「障害者の生涯学習」その地域モデル確立に向け必要なものは何か

 

この地域モデルの先駆けとなる佐久市と伊東市での講義テーマは、午前が「物理学の実験からコミュニケーションを考える」(九里秀一郎・浦和大教授)、午後が「コーラスと歌ってう触れ合うコミュニケーション」(ピアノコーラスグループ、サーム)の予定だ。今年度初回の講義と同様で、集まった人同士が触れ合い、学び合うスタイルなので、基本的に楽しむためにきてほしいと考えている。

「うちの子は落ち着きないから」と心配する親御さんもいらっしゃったが、椅子に座っていなくても、スペースは広いから、自由に過ごしてもらって構わないし、座らないことを咎めるつもりもない。それが特別支援教育を内包したこの学びの場だし、どんな人でもその空間で一緒にいることで、何か「つながる」可能性はあるはずと信じることが、この学びの場の基本姿勢である。

この新しい学びの場の可能性や私たちの思いや方針を伝えるのは、難しい。新しい枠組みの新しい概念だから、一人ひとり、一か所一か所、丁寧に説明し仲間を増やすしかない。シャローム大学校の「オープンキャンパス」がむしろ、大学校の宣伝ではないかと誤解されている場合もある。地域でやりたいのは「モデル作り」だけで、その地域で地域の方々が学びの場をそれぞれ作っていただくのが目標だから、シャローム大学校の名前は気にしないでほしいし、なくてもよいとも思っている。
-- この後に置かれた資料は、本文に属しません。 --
Definition quiet33 (ops : sis33_card_ops P) c c' : Prop :=
  flags_kept c c' /\ completed ops (private_data c') = completed ops (private_data c).

(** Nothing happens, or the acquisition ends. *)
Definition ends33 (ops : sis33_card_ops P) c c' : Prop :=
  quiet33 ops c c' \/ (flags_kept (stop_current c) c' /\ completed ops (private_data c') = true).

Lemma quiet33_refl ops c : quiet33 ops c c.
Proof. split; [apply flags_kept_refl|done]. Qed.

Lemma quiet33_trans ops c1 c2 c3 : quiet33 ops c1 c2 -> quiet33 ops c2 c3 -> quiet33 ops c1 c3.
Proof. intros [H1 E1] [H2 E2]. split; [by eapply flags_kept_trans|congruence]. Qed.

Lemma ends33_quiet ops c c' : quiet33 ops c c' -> ends33 ops c c'.
Proof. by left. Qed.

Lemma ends33_trans ops c1 c2 c3 : ends33 ops c1 c2 -> ends33 ops c2 c3 -> ends33 ops c1 c3.
Proof.
  intros [H1|[H1 E1]] [H2|[H2 E2]].
  - left. by eapply quiet33_trans.
  - right. split; [|done]. eapply flags_kept_trans; [by apply stop_kept, H1|done].
  - right. destruct H2 as [H2 E2]. split; [by eapply flags_kept_trans|congruence].
  - right. split; [|done]. eapply flags_kept_trans; [apply stop_stop|].
    eapply flags_kept_trans; [by apply stop_kept|done].
Qed.

Class Sis33Driver (ops : sis33_card_ops P) (irq : sis33_card P -> sis33_card P) : Prop := {
  law_conf_ev f c d : conf_ev ops = Some f -> quiet33 ops c (f c d).2;
  law_conf_acq f c g : conf_acq ops = Some f -> quiet33 ops c (f c g).2;
  law_conf_channels f c : conf_channels ops = Some f -> quiet33 ops c (f c).2;
  law_trigger f c v : trigger ops = Some f -> quiet33 ops c (f c v).2;
  law_fetch f c i ch acqs n u ret acqs' u' c' : fetch ops = Some f ->
    f c i ch acqs n u = Some (ret, acqs', u', c') -> quiet33 ops c c';
  law_start f c : acq_start ops = Some f -> flags_kept c (f c);
  law_cancel f c : acq_cancel ops = Some f -> ends33 ops c (f c).2;
  law_irq c : ends33 ops c (irq c);
}.
End Laws.

(** ** The invariant *)

(** The segment a task transfers. *)
Definition uses (i : nat) (pc : tpc) : bool :=
  match pc with TTransfer _ _ l | TFinish _ _ l => Nat.eqb (Z.to_nat (l_segment l)) i | _ => false end.

Definition waits33 (pc : tpc) : bool := match pc with TAcqWait _ | TFetchWait _ _ _ => true | _ => false end.

(** Requests name segments of the card, once they have been checked. *)
Definition named (n : nat) (pc : tpc) : Prop :=
  match pc with
  | TAcquire d | TArm d => 0 <= d_segment d
  | TFetch _ l => 0 <= l_segment l
  | TFetchWait _ _ l | TFetchAgain _ l | TTransfer _ _ l | TFinish _ _ l => 0 <= l_segment l < Z.of_nat n
  | _ => True
  end.

Section Inv.
Context {P : Type} (ops : sis33_card_ops P) (irq : sis33_card P -> sis33_card P) `{!Sis33Driver ops irq}.
Implicit Type st : sys33 (P := P).

Definition current (c : sis33_card P) : sis33_segment := seg (Z.to_nat (curr_segment c)) (segments c).

Record card_ok (c : sis33_card P) : Prop := {
  co_n : 0 < n_segments_min c <= n_segments c /\ n_segments c <= n_segments_max c <= Z.of_nat (length (segments c));
  co_curr : 0 <= curr_segment c < Z.of_nat (length (segments c));
  co_acq i : acquiring (seg i (segments c)) = true ->
    i = Z.to_nat (curr_segment c) /\ curr_segment c < n_segments c /\ transferring (seg i (segments c)) = false;
}.

Record inv33 st : Prop := {
  in_card : card_ok (s_card st);
  in_uses i : tally (uses i) (s_tasks st) = if transferring (seg i (segments (s_card st))) then 1 else 0;
  in_arm : tally arming (s_tasks st) <= 1;
  in_arming t d : s_tasks st !! t = Some (TArm d) ->
    Z.to_nat (d_segment d) = Z.to_nat (curr_segment (s_card st)) /\ acquiring (current (s_card st)) = true;
  in_waits t pc : s_tasks st !! t = Some pc -> waits33 pc = true ->
    completed ops (private_data (s_card st)) = true \/ acquiring (current (s_card st)) = true;
  in_named t pc : s_tasks st !! t = Some pc -> named (length (segments (s_card st))) pc;
}.

Lemma shape_eq (c c' : sis33_card P) : shape c' = shape c ->
  n_segments c' = n_segments c /\ n_segments_min c' = n_segments_min c /\ n_segments_max c' = n_segments_max c /\
  curr_segment c' = curr_segment c.
Proof. unfold shape. intros H. injection H as -> -> -> ->. done. Qed.

Lemma card_ok_kept c c' : flags_kept c c' -> card_ok c -> card_ok c'.
Proof.
  intros [(E1 & E2 & E3 & E4)%shape_eq Hl Ha Ht] [Hn Hc Hx]. split; rewrite ?Hl, ?E1, ?E2, ?E3, ?E4; [lia..|].
  intros i. rewrite Ha, Ht. apply Hx.
Qed.

Lemma current_kept c c' : flags_kept c c' -> acquiring (current c') = acquiring (current c).
Proof. intros [(_ & _ & _ & E)%shape_eq Hl Ha Ht]. unfold current. by rewrite E, Ha. Qed.

Lemma no_acquiring c : card_ok c -> sis33_is_acquiring c = false -> forall i, acquiring (seg i (segments c)) = false.
Proof.
  intros [Hn Hc Hx] H i. destruct (acquiring (seg i (segments c))) eqn:E; [|done]. exfalso.
  destruct (Hx i E) as (-> & Hlt & _). unfold sis33_is_acquiring in H.
  by rewrite (acquiring_taken (Z.to_nat (n_segments c)) (segments c) (Z.to_nat (curr_segment c))) in H by (done || lia).
Qed.

(** A task moves on, the flags stay. *)
Lemma inv_task st t pc pc' c' u' :
  inv33 st -> s_tasks st !! t = Some pc -> flags_kept (s_card st) c' ->
  completed ops (private_data c') = completed ops (private_data (s_card st)) \/ acquiring (current c') = true ->
  (forall i, uses i pc' = uses i pc) -> arming pc' = false ->
  (waits33 pc' = true -> completed ops (private_data c') = true \/ acquiring (current c') = true) ->
  named (length (segments c')) pc' ->
  inv33 (Sys33 c' u' (<[t := pc']> (s_tasks st))).
Proof.
  intros [Hc Hu Ha Har Hw Hn] Ht Hk Hd Hus Harm Hwt Hnm. pose proof (current_kept _ _ Hk) as Hcur.
  pose proof (card_ok_kept _ _ Hk Hc) as Hok. destruct Hk as [Hs Hl Hka Hkt]. pose proof (shape_eq _ _ Hs) as (_ & _ & _ & Ec).
  split; cbn [s_card s_tasks].
  - done.
  - intros i. rewrite (tally_insert _ _ _ _ _ Ht), Hus, Hu, Hkt. lia.
  - rewrite (tally_insert _ _ _ _ _ Ht), Harm. destruct (arming pc); lia.
  - intros j d [(_ & -> & _)|[Hne Hj]]%list_lookup_insert_Some; [done|]. rewrite Ec, Hcur. by apply (Har j).
  - intros j x [(_ & <- & _)|[Hne Hj]]%list_lookup_insert_Some Hwx; [by apply Hwt|].
    rewrite Hcur in *. destruct (Hw j x Hj Hwx); [|by right]. destruct Hd as [->|]; auto.
  - intros j x [(_ & <- & _)|[Hne Hj]]%list_lookup_insert_Some; [done|]. rewrite Hl. by apply (Hn j).
Qed.

(** The card changes, the flags and the tasks stay. *)
Lemma inv_card st c' :
  inv33 st -> flags_kept (s_card st) c' ->
  completed ops (private_data c') = completed ops (private_data (s_card st)) ->
  inv33 (Sys33 c' (s_user st) (s_tasks st)).
Proof.
  intros [Hc Hu Ha Har Hw Hn] Hk Hd. pose proof (current_kept _ _ Hk) as Hcur.
  pose proof (card_ok_kept _ _ Hk Hc) as Hok. destruct Hk as [Hs Hl Hka Hkt]. pose proof (shape_eq _ _ Hs) as (_ & _ & _ & Ec).
  split; cbn [s_card s_tasks].
  - done.
  - intros i. by rewrite Hu, Hkt.
  - done.
  - intros j d Hj. rewrite Ec, Hcur. by apply (Har j).
  - intros j x Hj Hwx. rewrite Hcur, Hd. by apply (Hw j x).
  - intros j x Hj. rewrite Hl. by apply (Hn j).
Qed.

(** An acquisition ends while no task is about to start one. *)
Lemma inv_stop st c' :
  inv33 st -> flags_kept (stop_current (s_card st)) c' -> completed ops (private_data c') = true ->
  existsb arming (s_tasks st) = false -> inv33 (Sys33 c' (s_user st) (s_tasks st)).
Proof.
  intros [Hc Hu Ha Har Hw Hn] [Hs Hl Hka Hkt] Hd Hna. pose proof (shape_eq _ _ Hs) as (E1 & E2 & E3 & Ec).
  cbn in E1, E2, E3, Ec. assert (length (segments c') = length (segments (s_card st))) as Hl'.
  { rewrite Hl. unfold stop_current, upd_segment, set_segments. cbn [segments]. by rewrite length_alter. }
  destruct Hc as [Hcn Hcc Hca]. split; cbn [s_card s_tasks].
  - split; rewrite ?Hl', ?E1, ?E2, ?E3, ?Ec; try lia. intros i. rewrite Hka, Hkt.
    destruct (stop_flags (s_card st) i) as [-> ->]. destruct (decide _); [done|]. intros Hi. by specialize (Hca i Hi).
  - intros i. rewrite Hu, Hkt. by destruct (stop_flags (s_card st) i) as [_ ->].
  - done.
  - intros j d Hj. exfalso. assert (tally arming (s_tasks st) = 0) as H0 by (by apply tally_zero).
    pose proof (tally_elem arming _ j (TArm d) Hj eq_refl). lia.
  - intros. by left.
  - intros j x Hj. rewrite Hl'. by apply (Hn j).
Qed.

(** *** Attributes *)

Lemma set_cfg_kept g (c : sis33_card P) : flags_kept c (set_cfg33 g c).
Proof. by split. Qed.

Lemma set_channels_kept l (c : sis33_card P) : flags_kept c (set_channels l c).
Proof. by split. Qed.

#[local] Notation quiet33 := (quiet33 ops).

Lemma apply_cfg_quiet g n c : quiet33 c (apply_cfg ops g n c).2.
Proof.
  unfold apply_cfg. destruct (conf_acq ops) as [f|] eqn:E; [|apply (quiet33_refl ops)].
  pose proof (law_conf_acq f c g E) as [H1 H2]. destruct (f c g) as [ret c1]. cbn [snd] in H1, H2.
  case_goal; [by split|]. split; [|done]. eapply flags_kept_trans; [exact H1|apply set_cfg_kept].
Qed.

Lemma conf_store_quiet intr b set b' c : quiet33 c (__sis33_conf_store_int ops intr b set b' c).2.
Proof.
  unfold __sis33_conf_store_int. destruct (sis33_getval b); [apply (quiet33_refl ops)|].
  do 2 (case_goal; [apply (quiet33_refl ops)|]). apply apply_cfg_quiet.
Qed.

Lemma offset_store_quiet intr i b c : quiet33 c (chan_offset_store ops intr i b c).2.
Proof.
  unfold chan_offset_store. case_goal; [apply (quiet33_refl ops)|]. destruct (sis33_getuval b); [apply (quiet33_refl ops)|].
  case_goal; [apply (quiet33_refl ops)|]. cbv zeta. set (c0 := set_channels _ c).
  destruct (conf_channels ops) as [f|] eqn:E1; [|split; [apply set_channels_kept|done]].
  pose proof (law_conf_channels f c0 E1) as [H1 H2]. destruct (f c0) as [ret c1]. cbn [snd] in H1, H2.
  assert (flags_kept c c1) as H3 by (eapply flags_kept_trans; [apply set_channels_kept|exact H1]).
  case_goal; [|by split]. split; [|done]. eapply flags_kept_trans; [exact H3|apply set_channels_kept].
Qed.

Lemma trigger_quiet b c : quiet33 c (sis33_store_trigger ops b c).2.
Proof.
  unfold sis33_store_trigger. destruct (sis33_getval b) as [|v]; [apply (quiet33_refl ops)|].
  destruct (trigger ops) as [f|] eqn:E; [|apply (quiet33_refl ops)].
  pose proof (law_trigger f c (u32 v) E) as H. by destruct (f c (u32 v)).
Qed.

Lemma store_quiet o intr b c : o <> SNSegments -> quiet33 c (run_store ops o intr b c).2.
Proof.
  intros Ho. destruct o; try done; cbn [run_store];
    unfold sis33_store_start_auto, sis33_store_stop_auto, sis33_store_trigger_ext, sis33_store_start_delay,
      sis33_store_stop_delay, sis33_store_ts_div, sis33_store_clk_src, sis33_store_clk_freq, sis33_conf_store_bool,
      sis33_conf_store_int;
    repeat match goal with |- context [match sis33_getval b with _ => _ end] => destruct (sis33_getval b) eqn:? end;
    try destruct (sis33_getuval b); try apply conf_store_quiet; try apply offset_store_quiet;
    repeat case_goal; try apply (quiet33_refl ops); try apply apply_cfg_quiet; apply conf_store_quiet.
Qed.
今年の地域モデル確立に向けて、集まる方々への呼びかけはなかなか難しいが、今年に限らず、来年も地域の方々とともに動くことも目標にして、取り組んでいきたい。佐久市は9月25日10時から14時半まで、佐久市の佐久市民創練習センターで、伊東市では10月9日に伊東市観光会館別館で行われる。障がいの有無にかかわらず、すべての人に来てほしい。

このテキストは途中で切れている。